(* ===== verification/ClientSends.v ===== *)
(** * The two ends of the connection, seen from the client

    What the client has sent stays sent; and packets that arrive later do not
    change what it did before they arrived. *)
From S2P Require Import Prelude GoInt GoMonad GoChan Utils BlockDev Blocks Networking Journal Pause.
From S2P Require Import RingBuffer Client ClientSession ClientSafety.
Open Scope Z_scope.

(** ** What has been sent only grows *)

Section Grows.
Context (l : list Packet).

(** The packets [l] have been sent. *)
Definition has_sent (c : Client) : Prop := l `prefix_of` csent c.

Lemma grows_Encode p : preserves has_sent (Encode p).
Proof.
  intros c H. unfold Encode. destruct (encFaults c) as [|[e|] fs]; [by apply prefix_app_r|done|by apply prefix_app_r].
Qed.
Lemma grows_CheckTermination : preserves has_sent CheckTermination.
Proof. intros c H. unfold CheckTermination. by destruct (termIn c) as [[|n]|]. Qed.
Hint Resolve grows_Encode grows_CheckTermination : preserves.

Lemma grows_SendPacket p : preserves has_sent (SendPacket p).
Proof.
  unfold SendPacket. apply preserves_bind; [auto with preserves|]. intros n. generalize (S n). clear n.
  induction n as [|n IH]; cbn [send_loop]; [auto with preserves|].
  apply preserves_bind; [auto with preserves|]. intros [[]|e]; [auto with preserves|].
  apply preserves_bind; [auto with preserves|]. intros []; auto with preserves.
Qed.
****************
• [TASK ITEM]: Restate, word for word, the listing above from its first line through the line that contains "Hint Resolve grows_Encode", keeping both of those lines.

• [ANSWER BOX]:
(* ===== verification/ClientSends.v ===== *)
(** * The two ends of the connection, seen from the client

    What the client has sent stays sent; and packets that arrive later do not
    change what it did before they arrived. *)
From S2P Require Import Prelude GoInt GoMonad GoChan Utils BlockDev Blocks Networking Journal Pause.
From S2P Require Import RingBuffer Client ClientSession ClientSafety.
Open Scope Z_scope.

(** ** What has been sent only grows *)

Section Grows.
Context (l : list Packet).

(** The packets [l] have been sent. *)
Definition has_sent (c : Client) : Prop := l `prefix_of` csent c.

Lemma grows_Encode p : preserves has_sent (Encode p).
Proof.
  intros c H. unfold Encode. destruct (encFaults c) as [|[e|] fs]; [by apply prefix_app_r|done|by apply prefix_app_r].
Qed.
Lemma grows_CheckTermination : preserves has_sent CheckTermination.
Proof. intros c H. unfold CheckTermination. by destruct (termIn c) as [[|n]|]. Qed.
Hint Resolve grows_Encode grows_CheckTermination : preserves.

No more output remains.